Data shown:

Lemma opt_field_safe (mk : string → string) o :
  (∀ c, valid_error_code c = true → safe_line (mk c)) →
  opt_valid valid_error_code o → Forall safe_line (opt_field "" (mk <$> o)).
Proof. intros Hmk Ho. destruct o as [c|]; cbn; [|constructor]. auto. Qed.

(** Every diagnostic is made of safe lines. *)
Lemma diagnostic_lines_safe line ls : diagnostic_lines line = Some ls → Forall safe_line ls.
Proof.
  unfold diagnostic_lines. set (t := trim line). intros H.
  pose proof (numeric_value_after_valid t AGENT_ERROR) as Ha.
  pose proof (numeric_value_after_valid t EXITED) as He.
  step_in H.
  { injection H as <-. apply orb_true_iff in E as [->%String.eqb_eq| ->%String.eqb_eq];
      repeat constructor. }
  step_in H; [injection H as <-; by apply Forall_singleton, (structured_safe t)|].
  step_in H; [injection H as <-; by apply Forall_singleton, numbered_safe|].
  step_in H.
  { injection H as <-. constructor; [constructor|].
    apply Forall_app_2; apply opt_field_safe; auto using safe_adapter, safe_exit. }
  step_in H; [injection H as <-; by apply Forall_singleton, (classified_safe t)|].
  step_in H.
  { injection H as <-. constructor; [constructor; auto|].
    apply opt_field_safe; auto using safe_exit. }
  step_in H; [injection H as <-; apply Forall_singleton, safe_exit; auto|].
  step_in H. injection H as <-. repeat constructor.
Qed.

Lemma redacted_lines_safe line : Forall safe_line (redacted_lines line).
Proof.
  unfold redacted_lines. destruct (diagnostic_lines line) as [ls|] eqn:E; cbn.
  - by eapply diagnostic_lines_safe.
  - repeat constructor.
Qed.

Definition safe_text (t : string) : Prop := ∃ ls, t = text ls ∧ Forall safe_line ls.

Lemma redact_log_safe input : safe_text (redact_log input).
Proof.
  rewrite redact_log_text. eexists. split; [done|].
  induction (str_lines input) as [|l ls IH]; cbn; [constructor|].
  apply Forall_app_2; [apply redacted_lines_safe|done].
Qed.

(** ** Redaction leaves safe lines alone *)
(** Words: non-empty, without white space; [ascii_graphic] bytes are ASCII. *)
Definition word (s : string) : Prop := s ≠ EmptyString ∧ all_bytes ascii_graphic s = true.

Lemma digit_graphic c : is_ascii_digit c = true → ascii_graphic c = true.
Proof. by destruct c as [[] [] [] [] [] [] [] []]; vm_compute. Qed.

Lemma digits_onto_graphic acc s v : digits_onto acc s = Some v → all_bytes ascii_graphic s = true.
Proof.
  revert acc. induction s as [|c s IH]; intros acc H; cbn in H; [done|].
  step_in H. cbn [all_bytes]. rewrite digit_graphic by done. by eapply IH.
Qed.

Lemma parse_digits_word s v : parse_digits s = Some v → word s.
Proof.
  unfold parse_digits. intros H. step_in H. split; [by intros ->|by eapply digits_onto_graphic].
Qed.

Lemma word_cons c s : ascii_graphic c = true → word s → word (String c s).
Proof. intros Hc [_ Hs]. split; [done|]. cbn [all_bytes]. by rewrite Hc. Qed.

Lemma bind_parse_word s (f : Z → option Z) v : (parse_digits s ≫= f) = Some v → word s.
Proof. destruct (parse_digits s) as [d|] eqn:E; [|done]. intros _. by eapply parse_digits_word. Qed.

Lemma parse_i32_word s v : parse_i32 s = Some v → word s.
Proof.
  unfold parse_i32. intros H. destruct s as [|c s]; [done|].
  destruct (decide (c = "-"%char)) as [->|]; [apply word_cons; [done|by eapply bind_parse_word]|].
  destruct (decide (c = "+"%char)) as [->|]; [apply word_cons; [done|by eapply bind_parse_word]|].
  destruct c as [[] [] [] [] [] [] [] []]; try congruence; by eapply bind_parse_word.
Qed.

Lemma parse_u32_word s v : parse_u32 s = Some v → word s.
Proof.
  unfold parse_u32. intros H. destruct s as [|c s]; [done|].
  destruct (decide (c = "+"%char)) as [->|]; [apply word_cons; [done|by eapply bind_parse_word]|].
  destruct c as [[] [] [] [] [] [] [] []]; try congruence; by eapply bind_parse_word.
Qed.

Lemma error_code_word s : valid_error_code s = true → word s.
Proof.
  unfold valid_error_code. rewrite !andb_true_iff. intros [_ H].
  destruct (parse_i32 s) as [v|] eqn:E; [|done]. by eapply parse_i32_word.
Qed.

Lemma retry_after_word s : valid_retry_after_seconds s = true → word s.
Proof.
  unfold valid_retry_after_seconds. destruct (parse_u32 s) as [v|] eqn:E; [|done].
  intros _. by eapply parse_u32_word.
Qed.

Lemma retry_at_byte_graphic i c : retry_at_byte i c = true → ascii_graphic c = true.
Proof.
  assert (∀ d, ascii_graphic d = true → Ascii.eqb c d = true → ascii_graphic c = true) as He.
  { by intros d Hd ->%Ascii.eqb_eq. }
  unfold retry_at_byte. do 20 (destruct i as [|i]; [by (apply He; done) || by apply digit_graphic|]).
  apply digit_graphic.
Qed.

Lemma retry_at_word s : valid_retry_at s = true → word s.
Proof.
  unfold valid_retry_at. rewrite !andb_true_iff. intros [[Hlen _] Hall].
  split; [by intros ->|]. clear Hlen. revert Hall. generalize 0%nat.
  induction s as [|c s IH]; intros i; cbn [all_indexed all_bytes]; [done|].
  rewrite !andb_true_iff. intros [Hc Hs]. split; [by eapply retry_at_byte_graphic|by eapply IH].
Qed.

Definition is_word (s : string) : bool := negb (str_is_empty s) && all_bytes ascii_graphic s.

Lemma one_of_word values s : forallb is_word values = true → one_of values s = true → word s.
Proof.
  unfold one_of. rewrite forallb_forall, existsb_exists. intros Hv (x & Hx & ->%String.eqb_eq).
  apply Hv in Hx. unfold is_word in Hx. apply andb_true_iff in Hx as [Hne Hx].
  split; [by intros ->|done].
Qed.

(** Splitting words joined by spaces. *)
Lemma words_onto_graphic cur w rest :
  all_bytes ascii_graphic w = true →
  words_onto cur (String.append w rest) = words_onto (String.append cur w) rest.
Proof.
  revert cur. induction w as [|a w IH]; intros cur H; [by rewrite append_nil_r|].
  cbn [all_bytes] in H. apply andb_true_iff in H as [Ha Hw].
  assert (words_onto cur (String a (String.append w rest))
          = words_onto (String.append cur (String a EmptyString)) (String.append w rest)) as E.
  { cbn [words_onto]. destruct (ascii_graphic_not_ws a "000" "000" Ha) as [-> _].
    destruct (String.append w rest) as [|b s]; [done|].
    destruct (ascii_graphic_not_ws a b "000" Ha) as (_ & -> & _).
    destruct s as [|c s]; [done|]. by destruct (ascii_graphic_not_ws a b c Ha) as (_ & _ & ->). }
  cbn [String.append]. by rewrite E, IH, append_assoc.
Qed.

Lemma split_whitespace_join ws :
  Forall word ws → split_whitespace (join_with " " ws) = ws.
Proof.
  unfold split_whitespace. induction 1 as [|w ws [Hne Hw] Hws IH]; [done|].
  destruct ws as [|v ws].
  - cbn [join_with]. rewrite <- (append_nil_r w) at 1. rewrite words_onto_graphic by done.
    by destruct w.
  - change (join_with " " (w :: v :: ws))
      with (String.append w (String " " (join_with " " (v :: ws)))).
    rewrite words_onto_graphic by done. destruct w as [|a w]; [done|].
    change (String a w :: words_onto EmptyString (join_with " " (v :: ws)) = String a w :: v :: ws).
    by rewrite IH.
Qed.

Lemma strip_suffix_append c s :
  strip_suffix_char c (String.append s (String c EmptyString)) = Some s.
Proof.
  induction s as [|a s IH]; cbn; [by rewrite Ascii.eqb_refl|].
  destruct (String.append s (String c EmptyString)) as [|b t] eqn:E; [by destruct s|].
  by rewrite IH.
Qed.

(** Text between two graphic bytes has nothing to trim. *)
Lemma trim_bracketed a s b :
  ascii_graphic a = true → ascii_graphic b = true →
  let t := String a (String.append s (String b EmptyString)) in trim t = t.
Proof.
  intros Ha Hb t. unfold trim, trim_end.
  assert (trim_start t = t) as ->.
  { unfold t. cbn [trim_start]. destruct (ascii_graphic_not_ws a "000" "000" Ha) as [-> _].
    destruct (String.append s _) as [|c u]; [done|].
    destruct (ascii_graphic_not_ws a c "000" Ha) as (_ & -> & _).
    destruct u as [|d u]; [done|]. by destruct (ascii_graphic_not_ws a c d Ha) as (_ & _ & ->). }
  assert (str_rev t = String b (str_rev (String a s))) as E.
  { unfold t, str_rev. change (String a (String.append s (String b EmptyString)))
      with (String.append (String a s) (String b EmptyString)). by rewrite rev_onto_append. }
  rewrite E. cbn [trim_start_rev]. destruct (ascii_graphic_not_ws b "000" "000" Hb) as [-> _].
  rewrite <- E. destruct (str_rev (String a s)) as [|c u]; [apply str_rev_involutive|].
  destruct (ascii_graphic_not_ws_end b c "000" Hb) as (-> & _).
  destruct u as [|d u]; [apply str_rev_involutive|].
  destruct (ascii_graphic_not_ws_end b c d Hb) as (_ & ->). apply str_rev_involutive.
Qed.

Task: Only one stretch of the records above is wanted: the lines between the one holding "- cbn [join_with]." and the one holding "with (String.append (String", inclusive, reproduced exactly.

Response to this task:
  - cbn [join_with]. rewrite <- (append_nil_r w) at 1. rewrite words_onto_graphic by done.
    by destruct w.
  - change (join_with " " (w :: v :: ws))
      with (String.append w (String " " (join_with " " (v :: ws)))).
    rewrite words_onto_graphic by done. destruct w as [|a w]; [done|].
    change (String a w :: words_onto EmptyString (join_with " " (v :: ws)) = String a w :: v :: ws).
    by rewrite IH.
Qed.

Lemma strip_suffix_append c s :
  strip_suffix_char c (String.append s (String c EmptyString)) = Some s.
Proof.
  induction s as [|a s IH]; cbn; [by rewrite Ascii.eqb_refl|].
  destruct (String.append s (String c EmptyString)) as [|b t] eqn:E; [by destruct s|].
  by rewrite IH.
Qed.

(** Text between two graphic bytes has nothing to trim. *)
Lemma trim_bracketed a s b :
  ascii_graphic a = true → ascii_graphic b = true →
  let t := String a (String.append s (String b EmptyString)) in trim t = t.
Proof.
  intros Ha Hb t. unfold trim, trim_end.
  assert (trim_start t = t) as ->.
  { unfold t. cbn [trim_start]. destruct (ascii_graphic_not_ws a "000" "000" Ha) as [-> _].
    destruct (String.append s _) as [|c u]; [done|].
    destruct (ascii_graphic_not_ws a c "000" Ha) as (_ & -> & _).
    destruct u as [|d u]; [done|]. by destruct (ascii_graphic_not_ws a c d Ha) as (_ & _ & ->). }
  assert (str_rev t = String b (str_rev (String a s))) as E.
  { unfold t, str_rev. change (String a (String.append s (String b EmptyString)))
      with (String.append (String a s) (String b EmptyString)). by rewrite rev_onto_append. }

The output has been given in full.